Bontrager was one of the pioneers of mountain bike and then road tubeless technology on both tyres and wheels.
Its TLR system uses a hard plastic sealing strip that snaps into place (be patient when fitting) rather than tape. This adds around 30g but it provides a much more secure seal, which is less prone to accidental damage from tyre levers or from over pressuring. That’s particularly pertinent as the rim shape does create a tight tyre-fitting squeeze that sometimes needs over-pressuring for a consistent tyre fit.
On the plus side, once they’re on and sitting evenly, that keeps them reliably airtight right down to teen psi cyclo-cross pressures. The 18.5mm wide internal trough also means they’re wide enough to support tyres up to 30mm well and manage 33mm too.
The OCLV carbon rims are hand-built at the Trek factory in Wisconsin and, interestingly, they’re the same between rim and disc-brake versions. However, Trek feel the disc versions are more likely to be used aggressively than the rim-brake versions and having the same reinforcement is useful when you’re rimming out on a rocky path at low pressures.

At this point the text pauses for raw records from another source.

Lemma undo_append_inv fs st recs torn r st' fs' res :
  undo_inv fs st recs torn → wf_mvcc r → undo_append r st fs = (st', fs', res) →
  us_store st' = us_store st ∧ us_durable_version st' = us_durable_version st ∧
  match res with
  | Ok id => id = len recs + 1 ∧ torn = [] ∧ undo_inv fs' st' (recs ++ [r]) []
  | Err _ => undo_inv fs' st' recs torn ∨ torn = [] ∧ undo_inv fs' st' recs [r]
  end.
Proof.
  intros Hinv Hw. unfold undo_append.
  destruct (let? payload := map_err UndoCodec (record_to_bytes r) in _) as [[[id frame] endo]|e] eqn:Ec.
  2:{ intros [= <- <- <-]. auto. }
  apply undo_append_checked in Ec as (Hf & Hpz & -> & Hframe & ->); [|done].
  pose proof Hinv as (Hi & _ & _).
  destruct (undo_inv_open _ _ _ _ Hinv Hf) as (-> & f & frs & Hg & Hfr & Hb & He & Hx & Hd & Hs).
  pose proof (is_frames_length _ _ _ Hfr) as Hlen.
  assert (len (us_index st) = len recs) as Hix
    by (unfold len; by rewrite Hx, index_from_length, Hlen). rewrite Hix in *.
  destruct (fs_check fs) as [fs1 [[]|e]] eqn:Ek; apply fs_check_files in Ek.
  2:{ intros [= <- <- <-]. split_and!; [done..|]. left. destruct Hinv as (_ & _ & Hex).
      split; [done|]. split; [done|]. cbn. by rewrite Ek. }
  rewrite <-Ek in Hg.
  destruct (fs_write_at _ _ frame fs1) as [fs2 rr] eqn:Ew.
  apply (fs_write_at_cases _ _ _ _ _ _ f) in Ew as (written & Hfs2 & Hres); [|done].
  assert (Z.to_nat (us_end_offset st) = length (f_bytes f)) as Hend.
  { rewrite He, Hb, length_app, length_undo_hdr by done. unfold len. lia. }
  rewrite Hend, splice_end, Hb in Hfs2.
  pose proof (concat_take_le (Z.to_nat (us_durable_version st)) frs) as Hmono.
  pose proof (length_undo_hdr _ Hi) as Hhdr.
  assert (BTreeMap.get UNDO_FILE (fs_files fs2) = Some
    {| f_bytes := (undo_hdr (us_store st) ++ concat frs) ++ written;
       f_synced := Nat.min (f_synced f) (length (undo_hdr (us_store st) ++ concat frs)) |}) as Hg2
    by (by rewrite Hfs2, BTreeMap.get_insert_eq).
  rewrite length_app, Hhdr in Hg2.
  destruct rr as [[]|e]; intros [= <- <- <-]; (split_and!; [done..|]).
  - destruct Hres as [[_ ->]|[? _]]; [|done].
    eapply (undo_inv_written _ _ recs _ _ r _ frs frame (length frame));
      [done|done|done|done|done|exact Hg2|by rewrite firstn_all|by rewrite app_nil_r
      |rewrite length_app; lia|done| | |done|cbn [f_synced us_durable_version]; lia].
    all: cbn [us_index us_end_offset]; rewrite take_ge by (rewrite !length_app; cbn; lia).
    + rewrite index_from_app. cbn [index_from]. congruence.
    + rewrite concat_app, len_app. cbn [concat]. rewrite app_nil_r. lia.
  - right. split; [done|]. destruct Hres as [[? _]|(_ & n & ->)]; [done|].
    eapply (undo_inv_written _ _ recs _ _ r _ frs frame (Nat.min n (length frame)));
      [done|done|done|done|lia|exact Hg2| |done|lia|done| | |done
      |cbn [f_synced us_durable_version undo_fence]; lia].
    + cbn [f_bytes us_store undo_fence]. f_equal.
      destruct (decide (n ≤ length frame)%nat);
        [by rewrite Nat.min_l by lia|by rewrite Nat.min_r, !take_ge by lia].
    + cbn [us_index undo_fence]. by rewrite Hlen, take_app_length.
    + cbn [us_end_offset undo_fence]. by rewrite Hlen, take_app_length.
Qed.

Lemma undo_sync_inv fs st recs torn id st' fs' res :
  undo_inv fs st recs torn → undo_sync_through id st fs = (st', fs', res) →
  us_store st' = us_store st ∧ undo_inv fs' st' recs torn ∧
  match res with Ok v => id ≤ v ∧ us_durable_version st' = v | Err _ => True end.
Proof.
  intros Hinv. unfold undo_sync_through, version_index.
  destruct (id =? 0) eqn:E0; [by intros [= <- <- <-]|].
  destruct (us_poisoned st); [by intros [= <- <- <-]|]. unfold undo_ensure_open.
  destruct (us_fenced st) eqn:Ef; [by intros [= <- <- <-]|].
  destruct (len (us_index st) <=? id - 1) eqn:El; [by intros [= <- <- <-]|].
  destruct (id <=? us_durable_version st) eqn:Ed; bool_to_prop; [by intros [= <- <- <-]|].
  pose proof Hinv as (Hi & _ & Hex).
  destruct (fs_sync_file UNDO_FILE fs) as [fs1 rr] eqn:Es. apply fs_sync_file_cases in Es.
  destruct Es as [[Hfs Hr]|(-> & f & Hg & Hfs)].
  { destruct rr as [|e]; [done|]. intros [= <- <- <-]. split; [done|]. split; [|done].
    split; [done|]. split; [done|]. cbn. by rewrite Hfs. }
  destruct (undo_inv_open _ _ _ _ Hinv Ef) as (-> & f' & frs & Hg' & Hfr & Hb & He & Hx & Hd & Hs).
  rewrite Hg in Hg'. injection Hg' as <-. pose proof (is_frames_length _ _ _ Hfr) as Hlen.
  assert (len (us_index st) = len recs) as Hix
    by (unfold len; by rewrite Hx, index_from_length, Hlen).
  intros [= <- <- <-]. split; [done|]. split; [|cbn; lia].
  split; [done|]. split; [done|].
  exists {| f_bytes := f_bytes f; f_synced := length (f_bytes f) |}, frs, (32 + length (concat frs))%nat.
  cbn [us_store us_index us_end_offset us_durable_version f_bytes f_synced].
  rewrite Hfs, BTreeMap.get_insert_eq, app_nil_r, Hix.
  rewrite (take_ge frs (length recs)), (take_ge frs (Z.to_nat (len recs))) by (unfold len; lia).
  rewrite Hb, length_app, length_undo_hdr by done.
  split_and!; [done|done| |lia|lia|done|done|apply len_nonneg|lia|lia].
  by rewrite take_ge by (rewrite length_app, length_undo_hdr by done; lia).
Qed.

(** An indexed frame lies in the file. *)
Lemma slice_at (pre fr post : bytes) m n :
  (length pre + length fr ≤ m)%nat → n = length fr →
  slice (take m (pre ++ fr ++ post)) (length pre) n = Some fr.
Proof.
  intros Hm ->. apply slice_Some. rewrite length_take, !length_app. split; [lia|].
  rewrite skipn_firstn_comm, drop_app_length, take_take, Nat.min_l, take_app_length by lia. done.
Qed.

Lemma undo_get_inv fs st recs torn id :
  undo_inv fs st recs torn → us_poisoned st = false → fs_faults fs = [] → 0 < id →
  undo_get id st fs = (fs, match recs !! Z.to_nat (id - 1) with
                           | Some r => Ok r
                           | None => Err (UndoMissingVersion id)
                           end).
Proof.
  intros (Hi & _ & f & frs & m & Hg & Hfr & Hb & Hm & _ & Hx & _) Hp Hfa Hid.
  unfold undo_get, version_index. rewrite (proj2 (Z.eqb_neq _ _)), Hp by lia.
  set (k := Z.to_nat (id - 1)). pose proof (is_frames_length _ _ _ Hfr) as Hlen.
  rewrite length_app in Hlen. destruct (recs !! k) as [r|] eqn:Er.
  2:{ rewrite (proj2 (lookup_ge_None (us_index st) k)); [done|].
      rewrite Hx, index_from_length, length_take. apply lookup_ge_None in Er. lia. }
  pose proof (lookup_lt_Some _ _ _ Er) as Hk.
  destruct (lookup_lt_is_Some_2 frs k) as [fr Hfrk]; [lia|].
  assert ((recs ++ torn) !! k = Some r) as Hall by (by rewrite lookup_app_l).
  pose proof (is_frames_lookup _ _ _ _ _ _ Hfr Hall Hfrk) as Hframe.
  replace (0 + Z.of_nat k + 1) with id in Hframe by lia.
  rewrite Hx, (index_from_lookup 32 _ k fr) by (by rewrite lookup_take_lt).
  rewrite take_take, Nat.min_l by lia. unfold read_frame, undo_io.
  rewrite fs_check_ok by done. cbn [fst snd map_err uf_offset uf_length].
  rewrite (fs_read_ok _ _ f) by done. cbn [fst snd map_err]. rewrite Hb.
  assert (concat frs = concat (take k frs) ++ fr ++ concat (drop (S k) frs)) as Hsplit.
  { rewrite <-(take_drop_middle frs k fr Hfrk) at 1. by rewrite concat_app. }
  assert (length (concat (take k frs)) + length fr ≤ length (concat (take (length recs) frs)))%nat
    as Hle.
  { by apply concat_take_step. }
  rewrite Hsplit, app_assoc.
  replace (Z.to_nat (32 + len (concat (take k frs))))
    with (length (undo_hdr (us_store st) ++ concat (take k frs)))
    by (rewrite length_app, length_undo_hdr by done; unfold len; lia).
  rewrite slice_at; [by rewrite (validate_undo_frame id r fr)| |unfold len; lia].
  rewrite length_app, length_undo_hdr by done. lia.
Qed.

The latest rounded D3 profile gives easy handling in all wind conditions
I used them extensively off-road without any issues, I can’t fault the logic unless you’re after the lightest wheels possible, but even then they’re still lighter than equivalent wheels from Zipp, Easton and Enve. It also means you could use them in a rim-braked bike in an emergency though that will obviously scuff up the otherwise clean gloss rims.

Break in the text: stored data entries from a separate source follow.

(** The frontier after the sequences in [P] were published, starting from
    [init]. *)
Definition frontier_inv (init : CommitSeq) (P : list CommitSeq) (f : VisibilityFrontier) : Prop :=
  BTreeSet.wf (vf_ready f) ∧ init ≤ vf_visible f < U64_MAX ∧
  (∀ c, init < c ≤ vf_visible f → c ∈ P) ∧ (∀ c, c ∈ vf_ready f → c ∈ P ∧ c < U64_MAX) ∧
  (∀ c, c ∈ P → c ≤ vf_visible f ∨ c ∈ vf_ready f) ∧ vf_visible f + 1 ∉ vf_ready f.

Lemma frontier_inv_new init : init < U64_MAX → frontier_inv init [] (Frontier_new init).
Proof.
  intros Hi. split_and!; cbn.
  - constructor.
  - done.
  - done.
  - lia.
  - by intros c ?%elem_of_nil.
  - by intros c ?%elem_of_nil.
  - by intros ?%elem_of_nil.
Qed.

Lemma mark_ready_inv init P f seen csn f' r :
  frontier_inv init P f → csn < U64_MAX → mark_ready seen f csn = (f', r) →
  frontier_inv init (match r with Ok _ => P ++ [csn] | Err _ => P end) f'.
Proof.
  intros Hinv Hc. unfold mark_ready.
  destruct (csn <=? seen) eqn:E1; [by intros [= <- <-]|].
  destruct (vf_poisoned f) eqn:E2; [by intros [= <- <-]|].
  destruct (vf_recovery_required f) eqn:E3; [by intros [= <- <-]|].
  destruct Hinv as (Hw & Hv & Hpre & Hrdy & Hpub & Hnext).
  unfold advance_locked; cbn [vf_ready vf_visible vf_recovery_required vf_poisoned].
  destruct (advance_loop _ _ _) as [ready' rr] eqn:El.
  apply advance_loop_spec in El as [Hw' Hs]; [|by apply BTreeSet.set_insert_wf|lia].
  assert (∀ c, c ∈ BTreeSet.insert csn (vf_ready f) → c < U64_MAX ∧ c ∈ P ++ [csn]) as Hins.
  { intros c [->|Hin]%BTreeSet.set_elem_insert; rewrite elem_of_app, list_elem_of_singleton;
      [auto|]. apply Hrdy in Hin as [? ?]. auto. }
  destruct rr as [fr|e].
  2:{ destruct Hs as [?|[[? _]%Hins|?]]; lia. }
  destruct Hs as (Hle & Hin & Hout & Hiff). intros [= <- <-]. split_and!; cbn.
  - done.
  - lia.
  - destruct (decide (fr = vf_visible f)) as [->|]; [lia|].
    destruct (Hins fr); [apply Hin; lia|lia].
  - intros c Hc'. destruct (decide (c ≤ vf_visible f)).
    + rewrite elem_of_app. left. apply Hpre. lia.
    + apply Hins, Hin. lia.
  - intros c [Hc' _]%Hiff. destruct (Hins _ Hc'). done.
  - intros c Hc'. destruct (decide (c ≤ fr)); [auto|]. right. apply Hiff. split; [|lia].
    apply BTreeSet.set_elem_insert. rewrite elem_of_app, list_elem_of_singleton in Hc'.
    destruct Hc' as [[?|?]%Hpub|?]; [lia|auto|auto].
  - intros [Hc' _]%Hiff. done.
Qed.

Bontrager was an early adopter of the wider, blunter rim trend for aero wheels and the latest rounded D3 profile gives easy handling in all wind conditions. The 35mm deep section still has enough drag reducing advantage to feel over a shallower or flat-faced rim too and 50mm versions are also available if you want to amp up the aero or build a mixed depth set similar to the ENVE 4.5s.